### Directions
Go through the data and report each line that holds the string "yields".

(Collected data entries)
################

Lemma for_each_ext {St : Type} (f g : nat -> St -> result St) (l : list nat)
    (s : St) :
  (forall i t, f i t = g i t) -> for_each l f s = for_each l g s.
Proof.
  intros Hfg. revert s. induction l as [|i l IH]; intros s; simpl; [done |].
  rewrite Hfg. destruct (g i s); [apply IH | done].
Qed.

Lemma swaps_parity (key1 key2 : Z) (x y : nat) :
  key1 mod 2 = key2 mod 2 -> swaps key1 x y = swaps key2 x y.
Proof.
  intros Hk. unfold swaps.
  by rewrite (Z.add_mod _ key1), (Z.add_mod _ key2), Hk by done.
Qed.

Lemma swaps_other_parity (key1 key2 : Z) (x y : nat) :
  key1 mod 2 <> key2 mod 2 -> swaps key1 x y = negb (swaps key2 x y).
Proof.
  intros Hk. unfold swaps.
  rewrite (Z.add_mod _ key1), (Z.add_mod _ key2) by done.
  pose proof (Z.mod_pos_bound key1 2 ltac:(lia)).
  pose proof (Z.mod_pos_bound key2 2 ltac:(lia)).
  pose proof (Z.mod_pos_bound (Z.of_nat x + Z.of_nat y) 2 ltac:(lia)).
  assert (forall a b, 0 <= a < 2 -> 0 <= b < 2 ->
            (a + b) mod 2 = if a =? b then 0 else 1) as Hsum.
  { intros a b Ha Hb.
    assert (a = 0 \/ a = 1) as [-> | ->] by lia;
      assert (b = 0 \/ b = 1) as [-> | ->] by lia; done. }
  rewrite (Hsum _ (key1 mod 2)), (Hsum _ (key2 mod 2)) by done. clear Hsum.
  generalize dependent ((Z.of_nat x + Z.of_nat y) mod 2).
  generalize dependent (key1 mod 2). generalize dependent (key2 mod 2).
  intros k2 Hk2 k1 Hne Hk1 s Hs.
  destruct (Z.eqb_spec s k1), (Z.eqb_spec s k2);
    simpl; try reflexivity; exfalso; lia.
Qed.

(** X6: Stage 2 reads the key through its parity only: two keys that are
    both even or both odd move the pixels of any buffer alike. *)
Theorem swap_stage_key_parity (img : Image) (key1 key2 : Z) :
  key1 mod 2 = key2 mod 2 -> swap_stage key1 img = swap_stage key2 img.
Proof.
  intros Hk. unfold swap_stage. apply for_each_ext. intros y s.
  apply for_each_ext. intros x t. unfold swap_body.
  by rewrite (swaps_parity key1 key2).
Qed.

Lemma swap_stage_key_parity_witness :
  3 mod 2 = 255 mod 2 /\ swap_stage 3 three_wide = swap_stage 255 three_wide.
Proof.
  split; [reflexivity | apply (swap_stage_key_parity three_wide 3 255)].
  reflexivity.
Defined.

(** ** What the transform does to the pixels *)

(** X4: the transform loses and invents no pixel, and moves none to another
    row: the result has as many rows as the input, and every row of the
    result is a rearrangement of the same row of the input with each pixel
    XOR-ed with the key modulo 256 (and every row of the input has such a
    row in the result). *)
Theorem transform_permutes_rows (img : Image) (key : Z) :
  wf_image img ->
  exists img', transform img key = Ok img' /\
    length (rows img') = length (rows img) /\
    (forall y r', rows img' !! y = Some r' ->
       exists r, rows img !! y = Some r /\
         r' ≡ₚ (xor_pixel (key mod 256) <$> r)) /\
    (forall y r, rows img !! y = Some r ->
       exists r', rows img' !! y = Some r' /\
         r' ≡ₚ (xor_pixel (key mod 256) <$> r)).
Proof.
  intros Hwf.
  destruct (transform_spec img key Hwf) as (img' & H1 & Hs & Hp).
  exists img'. split; [done |].
  destruct (rows_permutation img img' (xor_pixel (key mod 256)) (key mod 256)
              Hwf Hs Hp) as (Hlen & Hin & Hout).
  by repeat split.
Qed.
(** * A shallow embedding of the degiro client ([src/index.js])

    The client is one closure, [create], that captures the credentials and a
    mutable [session] object and exposes promise-returning operations built
    on [fetch].  The embedding follows that shape:

    - JSON payloads and the client's own object literals are values of
      [JSValue]; property reads, truthiness and string conversion follow
      ECMAScript for those values;
    - a thrown exception is a [JSError]; synchronous code that may throw
      returns a [Completion];
    - a promise is a function on the [World]: the [session] object, the
      requests sent so far, and the answers the transport will give, in the
      order the calls are issued.  [.then] is the bind of that monad. *)

From Stdlib Require Import String Ascii List ZArith Bool Lia DecimalString.
Import ListNotations.
Open Scope string_scope.
Open Scope Z_scope.

(** ** JavaScript values *)

Set Warnings "-register-all".

(** The values the client handles: what [JSON.parse] yields, and
    [undefined].  A number is either [JNum n], an integer that a double
    holds exactly and that [String(x)] prints in full (every integer up to
    2^53 in absolute value is one, none from 10^21 on is), or [JFrac], any
    other finite number, given by the text [String(x)] prints it as (a
    fraction, or an exponent form such as [1e+21]).  The client never
    computes with a number, it compares one with 0 ([status]), tests one for
    truth ([length]) and prints them.  A string is a sequence of bytes, the
    UTF-8 text. *)
Inductive JSValue : Type :=
| JUndefined
| JNull
| JBool (b : bool)
| JNum (n : Z)
| JFrac (text : string)
| JStr (s : string)
| JArr (items : list JSValue)
| JObj (fields : list (string * JSValue)).

(** What a [throw] or a rejected promise carries.  [Error m] is the object
    built by [Error(m)] / [new Error(m)], with its [message]; [TypeError] is
    raised by the runtime; [FetchError] is node-fetch's error, with what it
    reports as failed: the system error of a request that gets no response,
    or [invalid-json] (its [type]) for a body that [res.json()] cannot
    parse. *)
Inductive JSError : Type :=
| Error (message : string)
| TypeError
| FetchError (reason : string).

Inductive Completion (A : Type) : Type :=
| Normal (a : A)
| Throw (e : JSError).
Arguments Normal {A} a.
Arguments Throw {A} e.

Definition cbind {A B} (c : Completion A) (k : A -> Completion B) : Completion B :=
  match c with
  | Normal a => k a
  | Throw e => Throw e
  end.

Module JS.

(** The own properties of an object, in the order JavaScript enumerates
    them: integer-like keys first, then the other keys as they were
    inserted.  A read returns the first binding of the key. *)
Fixpoint lookup (k : string) (fields : list (string * JSValue)) : option JSValue :=
  match fields with
  | [] => None
  | (k', v) :: rest => if String.eqb k k' then Some v else lookup k rest
  end.

(** [o[k] = v] on an ordinary object, for a key other than [__proto__]
    (an assignment to that key reaches the prototype of [o], or does
    nothing, and binds no field).  A new key goes last, which is its place
    unless it is integer-like; the client reads the result by key only. *)
Fixpoint assign (k : string) (v : JSValue) (fields : list (string * JSValue))
  : list (string * JSValue) :=
  match fields with
  | [] => [(k, v)]
  | (k', v') :: rest =>
      if String.eqb k k' then (k', v) :: rest else (k', v') :: assign k v rest
  end.

Definition keys (fields : list (string * JSValue)) : list string := map fst fields.

(** [String(n)] for an integer [n] of [JNum]: its decimal digits. *)
Definition decimal (n : Z) : string := NilZero.string_of_int (Z.to_int n).

Fixpoint join (sep : string) (parts : list string) : string :=
  match parts with
  | [] => ""
  | [p] => p
  | p :: rest => p ++ sep ++ join sep rest
  end.

(** The text of a value that has one: what ECMAScript's [ToString] returns
    when it returns (see [toText] below, and [toText_ToString]).  The
    template literals of the client print the session's token and account
    with it. *)
Fixpoint ToString (v : JSValue) : string :=
  match v with
  | JUndefined => "undefined"
  | JNull => "null"
  | JBool true => "true"
  | JBool false => "false"
  | JNum n => decimal n
  | JFrac text => text
  | JStr s => s
  | JArr items =>
      join "," (map (fun x => match x with
                              | JUndefined | JNull => ""
                              | _ => ToString x
                              end) items)
  | JObj _ => "[object Object]"
  end.

(** ECMAScript [ToBoolean]. *)
Definition truthy (v : JSValue) : bool :=
  match v with
  | JUndefined | JNull => false
  | JBool b => b
  | JNum n => negb (n =? 0)
  | JFrac _ => true
  | JStr s => negb (String.eqb s "")
  | JArr _ | JObj _ => true
  end.

Definition isArray (v : JSValue) : bool :=
  match v with
  | JArr _ => true
  | _ => false
  end.

Definition field (k : string) (fields : list (string * JSValue)) : JSValue :=
  match lookup k fields with
  | Some x => x
  | None => JUndefined
  end.

(** [v.k] for the property names the client reads: none of them is an
    array index or a name found on a built-in prototype, so on a value
    that is not an object the read yields [undefined], except [length]
    (of a string: the number of bytes, its length when the text is
    ASCII). *)
Definition get (v : JSValue) (k : string) : Completion JSValue :=
  match v with
  | JUndefined | JNull => Throw TypeError
  | JObj fields =>
      Normal (field k fields)
  | JArr items =>
      Normal (if String.eqb k "length" then JNum (Z.of_nat (List.length items))
              else JUndefined)
  | JStr s =>
      Normal (if String.eqb k "length" then JNum (Z.of_nat (String.length s))
              else JUndefined)
  | JBool _ | JNum _ | JFrac _ => Normal JUndefined
  end.

(** [v[i]] for an index [i]. *)
Definition item (v : JSValue) (i : nat) : Completion JSValue :=
  match v with
  | JUndefined | JNull => Throw TypeError
  | JArr items => Normal (nth i items JUndefined)
  | JStr s => Normal (match String.get i s with
                      | Some c => JStr (String c EmptyString)
                      | None => JUndefined
                      end)
  | _ => Normal JUndefined
  end.

(** [v === n] for a number literal [n]. *)
Definition isNumber (v : JSValue) (n : Z) : bool :=
  match v with
  | JNum m => m =? n
  | _ => false
  end.

(** A destructured parameter with a default, [{k = d}]: the default is
    taken when the property reads as [undefined] (and not for [null]). *)
Definition orDefault (v d : JSValue) : JSValue :=
  match v with
  | JUndefined => d
  | _ => v
  end.

(** [a.map(f)] where [f] may throw; a receiver that is not an array has
    no callable [map]. *)
Fixpoint mapM {A B} (f : A -> Completion B) (l : list A) : Completion (list B) :=
  match l with
  | [] => Normal []
  | x :: rest =>
      cbind (f x) (fun y => cbind (mapM f rest) (fun ys => Normal (y :: ys)))
  end.

(** ECMAScript [ToString], as applied by template literals, by property
    keys and by the [Error] constructor.  On an object it asks for a
    primitive: an own [toString] field of a JSON object is no function, the
    inherited [valueOf] gives the object back, and the conversion throws a
    [TypeError]; without such a field [Object.prototype.toString] answers.
    An array joins the texts of its items, and throws when one of them
    does. *)
Fixpoint toText (v : JSValue) : Completion string :=
  match v with
  | JUndefined => Normal "undefined"
  | JNull => Normal "null"
  | JBool true => Normal "true"
  | JBool false => Normal "false"
  | JNum n => Normal (decimal n)
  | JFrac text => Normal text
  | JStr s => Normal s
  | JArr items =>
      cbind ((fix each (l : list JSValue) : Completion (list string) :=
                match l with
                | [] => Normal []
                | x :: rest =>
                    cbind (match x with
                           | JUndefined | JNull => Normal ""
                           | _ => toText x
                           end)
                          (fun p => cbind (each rest) (fun ps => Normal (p :: ps)))
                end) items)
            (fun parts => Normal (join "," parts))
  | JObj fields =>
      match lookup "toString" fields with
      | Some _ => Throw TypeError
      | None => Normal "[object Object]"
      end
  end.

(** The values [ToString] converts without throwing. *)
Definition printable (v : JSValue) : bool :=
  match toText v with
  | Normal _ => true
  | Throw _ => false
  end.

(** What [throw Error(m)] throws: the error built, whose message is
    [ToString m], and empty when [m] is [undefined]; or the [TypeError]
    of a message that cannot be converted. *)
Definition mkError (m : JSValue) : JSError :=
  match m with
  | JUndefined => Error ""
  | _ => match toText m with
         | Normal text => Error text
         | Throw e => e
         end
  end.

Definition arrayMap {B} (v : JSValue) (f : JSValue -> Completion B)
  : Completion (list B) :=
  match v with
  | JArr items => mapM f items
  | _ => Throw TypeError
  end.

End JS.

(** ** lodash *)

Module Lodash.

(** [isNil(v)]: [v == null]. *)
Definition isNil (v : JSValue) : bool :=
  match v with
  | JUndefined | JNull => true
  | _ => false
  end.

(** [omitBy(object, predicate)]: the properties for which the predicate
    is falsy. *)
Definition omitBy (fields : list (string * JSValue)) (p : JSValue -> bool)
  : list (string * JSValue) :=
  filter (fun kv => negb (p (snd kv))) fields.

(** [omit(object, paths)] for plain property names. *)
Definition omit (fields : list (string * JSValue)) (paths : list string)
  : list (string * JSValue) :=
  filter (fun kv => negb (existsb (String.eqb (fst kv)) paths)) fields.

(** [fromPairs(pairs)]: [result[pair[0]] = pair[1]] for each pair in turn,
    starting from the empty object.  The key is converted by [ToString],
    which may throw.  (A key [__proto__] would reach the prototype of the
    result instead of binding a field: see [JS.assign].) *)
Definition fromPairs (pairs : list (JSValue * JSValue))
  : Completion (list (string * JSValue)) :=
  fold_left (fun result pair =>
               cbind result (fun fields =>
               cbind (JS.toText (fst pair)) (fun key =>
               Normal (JS.assign key (snd pair) fields))))
            pairs (Normal []).

End Lodash.

(** ** Node's [querystring] *)

Module Querystring.

Definition hexDigit (n : nat) : ascii :=
  nth n (list_ascii_of_string "0123456789ABCDEF") "0"%char.

(** The characters [querystring.escape] leaves alone:
    [A-Z a-z 0-9 - _ . ! ~ * ' ( )]. *)
Definition unreserved (c : ascii) : bool :=
  let n := nat_of_ascii c in
  (((65 <=? n) && (n <=? 90)) || ((97 <=? n) && (n <=? 122))
   || ((48 <=? n) && (n <=? 57))
   || existsb (Ascii.eqb c) (list_ascii_of_string "-_.!~*'()"))%nat%bool.

(** [querystring.escape]: percent-encoding of the bytes of the string. *)
Fixpoint escape (s : string) : string :=
  match s with
  | EmptyString => EmptyString
  | String c rest =>
      if unreserved c then String c (escape rest)
      else let n := nat_of_ascii c in
           String "%" (String (hexDigit (n / 16)) (String (hexDigit (n mod 16))
                                                          (escape rest)))
  end.

Definition stringifyPrimitive (v : JSValue) : string :=
  match v with
  | JStr s => s
  | JNum n => JS.decimal n
  | JFrac text => text
  | JBool true => "true"
  | JBool false => "false"
  | _ => ""
  end.

(** The [key=value] pairs of one property: one per item for an array
    value, one otherwise. *)
Definition pairsOf (kv : string * JSValue) : list string :=
  let ks := escape (fst kv) ++ "=" in
  match snd kv with
  | JArr items => map (fun x => ks ++ escape (stringifyPrimitive x)) items
  | v => [ks ++ escape (stringifyPrimitive v)]
  end.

################

### Written response
(** The values the client handles: what [JSON.parse] yields, and
    that is not an object the read yields [undefined], except [length]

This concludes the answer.